Exercise directions
Of the entries below, return exactly those lines that fall between the one containing "Ok (mkStatus (if" and the one containing "- intros inst", the two end lines included.

---------- Data for this task ----------

(** A revision the satisfiability check passes locks nobody out: every quorum over
    an explicit list that it leaves behind is one the quorum handler of a deployment
    with a designated issuer will issue, for any decision. *)
Theorem satisfiable_quorums_issue d c p spec q inst dec now :
  CheckSatisfiable d = Ok tt → c ∈ de_Changes d → ch_After c = Some p → CQuorum spec ∈ p_Challenges p →
  approverMode (q_Approvers spec) = ModeMembers → qc_Issuer q ≠ "" →
  is_ok (quorum_issue q (mkIssueRequest inst (CQuorum spec) dec now)) = true.
Proof.
  intros Hd Hc Hp Hin Hm Hi. pose proof (CheckSatisfiable_quorum _ _ _ _ Hd Hc Hp Hin) as Hs.
  unfold quorum_satisfiable in Hs. rewrite Hm in Hs. destruct (q_Threshold spec <? 1)%Z eqn:E1; [done|]. simpl in Hs.
  unfold approverMode in Hm. destruct (as_Source (q_Approvers spec)) eqn:Esrc; [done|]. case_bool_decide as Hcl; [done|].
  eapply (quorum_issue_ok _ _ _ _ _ (mkQuorumDetail (q_Threshold spec) ResolveMembers (qc_Issuer q)
    (normalizeMembers (as_Members (q_Approvers spec))) "" "" "")).
  unfold quorum_resolve, resolve_set. rewrite E1, Esrc, (bool_decide_eq_false_2 (as_Claim _ ≠ _)) by (intros X; by apply X). simpl.
  rewrite bool_decide_eq_false_2 by done. unfold normalizeMembers. unfold distinctMembers in Hs.
  apply negb_true_iff in Hs. by rewrite Hs.
Qed.
End contracts.

(** ** The timeline of a delay *)

Lemma delay_issue_inv d req r :
  delay_issue d req = Ok r →
  ∃ spec authority, ir_Spec req = CDelay spec ∧ (0 < d_Duration spec)%Z ∧
    is_State r = StatePending ∧ is_Deadline r = Some (Time.Add (ir_Now req) (d_Duration spec)) ∧
    (is_Some authority ↔ is_Some (d_CancellableBy spec)) ∧
    is_Detail r = Some (encodeDelayDetail (mkDelayDetail (Time.Duration_String (d_Duration spec))
       (Time.Add (ir_Now req) (d_Duration spec)) authority "" None)).
Proof.
  unfold delay_issue. destruct (ir_Spec req) as [| |spec|]; try done. destruct (Z.leb_spec (d_Duration spec) 0); [done|].
  intros (a & Ha & [= <-])%res_bind_Ok. exists spec, a. simpl. split_and!; try done.
  destruct (d_CancellableBy spec); [|by injection Ha as <-]. apply res_bind_Ok in Ha as (x & _ & [= <-]). by split.
Qed.

(** A delay holds until its release and then lets go.  The row a delay is issued
    with is pending at every instant before now plus the duration and satisfied at
    every instant from then on, across the round trip through the store; once it is
    cancelled it has failed at every instant, and only a delay the policy declared
    cancellable, by a subject its authority admits, can be. *)
Theorem delay_timeline d req r release :
  delay_issue d req = Ok r → is_Deadline r = Some release → release ≠ Time.zero →
  (∀ inst dec deadline t,
     delay_status (mkStatusRequest inst dec (canonicalJSON (is_Detail r)) StatePending deadline t) =
     Ok (mkStatus (if Time.Before t release then StatePending else StateSatisfied) 0 0 (Some release) None false)) ∧
  (∀ sub out, sr_Detail sub = canonicalJSON (is_Detail r) → delay_submit sub = Ok out →
     so_State out = StateFailed ∧
     (∃ spec, ir_Spec req = CDelay spec ∧ is_Some (d_CancellableBy spec)) ∧
     (∃ a, unmarshalDelayDetail (sr_Detail sub) = Ok (mkDelayDetail (dd_Duration a) release (dd_CancellableBy a) "" None) ∧
        ∃ auth, dd_CancellableBy a = Some auth ∧ admits auth (sr_Submitter sub) = Ok true) ∧
     ∀ inst dec deadline t,
       delay_status (mkStatusRequest inst dec (canonicalJSON (so_Detail out)) StatePending deadline t) =
       Ok (mkStatus StateFailed 0 0 (Some release) None false)).
Proof.
  intros (spec & auth & Hs & Hpos & Est & Edl & Hauth & Edet)%delay_issue_inv. rewrite Edl. intros [= Erel] Hz.
  rewrite Edet, Erel. set (dd := mkDelayDetail _ release auth "" None) in *.
  pose proof (delay_detail_decodes dd Hz) as Hdec. split.
  - intros inst dec deadline t. unfold delay_status. cbn [st_Detail st_Stored st_Now]. by rewrite Hdec.
  - intros sub out Hsub. unfold delay_submit. rewrite Hsub, Hdec. cbn [res_bind].
    destruct (dd_CancellableBy dd) as [a|] eqn:Ea; [|done].
    intros (? & _ & (who & _ & (adm & Hadm & Hout)%res_bind_Ok)%res_bind_Ok)%res_bind_Ok.
    destruct adm; [|done]. simpl in Hout. injection Hout as <-. simpl so_State. split_and!; [done| | |].
    + exists spec. split; [done|]. apply Hauth. unfold dd in Ea. simpl in Ea. rewrite Ea. eauto.
    + exists dd. split; [|eauto]. unfold decodeDelayDetail in Hdec. destruct (unmarshalDelayDetail _) as [y|]; [|done].
      destruct (Time.IsZero _); [done|]. by injection Hdec as ->.
    + intros inst dec deadline t. simpl so_Detail. unfold delay_status. cbn [st_Detail st_Stored st_Now].
      rewrite (delay_detail_decodes (mkDelayDetail _ release (Some a) _ _)) by done. done.
Qed.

----------

Response to this task
     Ok (mkStatus (if Time.Before t release then StatePending else StateSatisfied) 0 0 (Some release) None false)) ∧
  (∀ sub out, sr_Detail sub = canonicalJSON (is_Detail r) → delay_submit sub = Ok out →
     so_State out = StateFailed ∧
     (∃ spec, ir_Spec req = CDelay spec ∧ is_Some (d_CancellableBy spec)) ∧
     (∃ a, unmarshalDelayDetail (sr_Detail sub) = Ok (mkDelayDetail (dd_Duration a) release (dd_CancellableBy a) "" None) ∧
        ∃ auth, dd_CancellableBy a = Some auth ∧ admits auth (sr_Submitter sub) = Ok true) ∧
     ∀ inst dec deadline t,
       delay_status (mkStatusRequest inst dec (canonicalJSON (so_Detail out)) StatePending deadline t) =
       Ok (mkStatus StateFailed 0 0 (Some release) None false)).
Proof.
  intros (spec & auth & Hs & Hpos & Est & Edl & Hauth & Edet)%delay_issue_inv. rewrite Edl. intros [= Erel] Hz.
  rewrite Edet, Erel. set (dd := mkDelayDetail _ release auth "" None) in *.
  pose proof (delay_detail_decodes dd Hz) as Hdec. split.
  - intros inst dec deadline t. unfold delay_status. cbn [st_Detail st_Stored st_Now]. by rewrite Hdec.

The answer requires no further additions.